Ma mission consistait à retrouver un certain Dimitri Valeski et à prouver qu’il était bien le descendant de feu Madeline Demestres. Cette chère dame m’avait d’ailleurs considérablement facilité la tâche en m’indiquant l’adresse du sieur Valeski. Il était temps pour moi de m’occuper de ma partie, à savoir : obtenir l’autorisation de Dimitri Valeski pour un prélèvement ADN. Si le résultat confirmait les allégations de mon fantôme, il m’incombait alors d’annoncer la nouvelle à la famille Demestres. Quelque chose me disait que c’était cette dernière partie précisément qui allait s’avérer beaucoup plus sportive que tout le reste.
Je jetai un dernier coup d’œil à ma montre. 18 h pile.
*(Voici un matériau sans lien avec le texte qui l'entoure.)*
(** One round of the merging loop. *)
Lemma final_round h acc tail x xs ys h1 done b t h' rest : h1 = append tail x h -> NoDup (acc ++ tail :: x :: xs ++ ys) -> links h (acc ++ [tail]) ->
  (links h1 ((acc ++ [tail]) ++ [x]) -> appended h1 (acc ++ [tail]) x (xs ++ ys) done h' /\ last (x :: done) = Some t /\ chain h' b rest) ->
  appended h acc tail (x :: xs ++ ys) (x :: done) h' /\ last (tail :: x :: done) = Some t /\ chain h' b rest.
Proof.
  intros -> ND L H; change (acc ++ tail :: x :: xs ++ ys) with (acc ++ [tail] ++ x :: xs ++ ys) in ND; rewrite app_assoc in ND; apply NoDup_app in ND as (ND1 & D & _).
  assert (Nx : x ∉ acc ++ [tail]) by (intros Hx; exact (D x Hx ltac:(apply elem_of_cons; auto))).
  destruct H as ([A1 A2 A3] & Lt & C); [apply append_links; assumption|].
  split; [split|split; [exact Lt|exact C]].
  - rewrite <- app_assoc in A1; exact A1.
  - intros z Hz; apply not_elem_of_cons in Hz as [Nt Hz]; rewrite A2 by exact Hz; apply append_other, Nt.
  - intros z Hz; apply not_elem_of_cons in Hz as [Nz Hz]; rewrite A3 by exact Hz; apply append_prev, Nz.
Qed.

Lemma appended_nodes h acc tail n1 n2 done h' : (forall z, z ∈ n1 -> z ∈ n2) -> appended h acc tail n1 done h' -> appended h acc tail n2 done h'.
Proof.
  intros S [A1 A2 A3]; split; [exact A1| |intros z Hz; apply A3; intros Hz'; apply Hz, S, Hz'].
  intros z Hz; apply not_elem_of_cons in Hz as [Nt Hz]; apply A2, not_elem_of_cons; split; [exact Nt|intros Hz'; apply Hz, S, Hz'].
Qed.

(** The node [x] of [x :: xs] is taken, [ys] is the other list. *)
Lemma final_step fuel_ok h acc tail x xs ys q out (next_call : Z -> list_mem -> option (Z * Z * list_mem)) : NoDup (acc ++ tail :: x :: xs ++ ys) -> ys <> [] ->
  chain h x (x :: xs) -> chain h q ys -> links h (acc ++ [tail]) ->
  (forall h1, fuel_ok -> xs <> [] -> NoDup ((acc ++ [tail]) ++ x :: xs ++ ys) -> chain h1 (next h x) xs -> chain h1 q ys -> links h1 ((acc ++ [tail]) ++ [x]) ->
     exists b t h' done rest, next_call (next h x) h1 = Some (b, t, h') /\ done ++ rest = out /\ rest <> [] /\
       appended h1 (acc ++ [tail]) x (xs ++ ys) done h' /\ last (x :: done) = Some t /\ chain h' b rest) ->
  (xs = [] -> out = ys) -> fuel_ok ->
  exists b t h' done rest, (let h1 := append tail x h in let a := next h1 x in if a =? 0 then Some (q, x, h1) else next_call a h1) = Some (b, t, h') /\
    done ++ rest = x :: out /\ rest <> [] /\ appended h acc tail (x :: xs ++ ys) done h' /\ last (tail :: done) = Some t /\ chain h' b rest.
Proof.
  intros ND NY (_ & Nx & Cx) Cy L Next Last Fo; cbv zeta.
  assert (Tn : forall z, z ∈ x :: xs ++ ys -> z <> tail).
  { intros z Hz ->; apply NoDup_app in ND as (_ & _ & N); apply NoDup_cons in N as [N _]; exact (N Hz). }
  assert (K : forall p l, (forall z, z ∈ l -> z ∈ xs ++ ys) -> chain h p l -> chain (append tail x h) p l).
  { intros p l S; apply chain_ext; intros z Hz; apply append_other, Tn, elem_of_cons; auto. }
  assert (NDx : NoDup ((acc ++ [tail]) ++ x :: xs ++ ys)) by (rewrite <- app_assoc; exact ND).
  rewrite append_other by (apply Tn, elem_of_cons; auto); rewrite (chain_null _ _ _ Cx); destruct xs as [|x' xs'].
  - exists q, x, (append tail x h), [x], ys; split; [reflexivity|split; [rewrite Last; reflexivity|split; [exact NY|]]].
    apply (final_round h acc tail x [] ys (append tail x h) [] q x); trivial; intros L1; split; [|split; [reflexivity|apply K; [intros z Hz; exact Hz|exact Cy]]].
    split; [exact L1|reflexivity|reflexivity].
  - pose proof NDx as ND2; apply NoDup_app in ND2 as (ND2 & D & _).
    assert (L1 : links (append tail x h) ((acc ++ [tail]) ++ [x])) by (apply append_links; trivial; intros Hx; exact (D x Hx ltac:(apply elem_of_cons; auto))).
    destruct (Next (append tail x h) Fo) as (b & t & h' & done & rest & E & Eo & Nr & A & Lt & C); trivial.
    + discriminate.
    + apply K; [intros z Hz; apply elem_of_app; auto|exact Cx].
    + apply K; [intros z Hz; apply elem_of_app; auto|exact Cy].
    + exists b, t, h', (x :: done), rest; split; [exact E|split; [cbn; rewrite Eo; reflexivity|split; [exact Nr|]]].
      apply (final_round h acc tail x (x' :: xs') ys (append tail x h) done b t); auto.
Qed.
Je sonnai à la porte de l’appartement de Dimitri Valeski. Un grand jeune homme, très bien fait de sa personne, ouvrit après quelques instants et eut un léger moment de flottement en me voyant. Je lui accordai volontiers un court instant de surprise. Il ne s’attendait certainement pas à voir sur le pas de sa porte ce soir-là, un visiteur vêtu d’un costume rutilant à queue-de-pie et coiffé d’un haut de forme qui, soit dit en passant, était du meilleur effet...
— Monsieur Valeski, je présume ? Bonsoir !
— Euh oui, bonsoir... et vous êtes ?
— Je me nomme Lazare Donatien et je suis antiquaire-brocanteur de mon état. Mon hôte avait l’air de plus en plus perdu alors je crus bon d’ajouter quelques suppléments d’informations.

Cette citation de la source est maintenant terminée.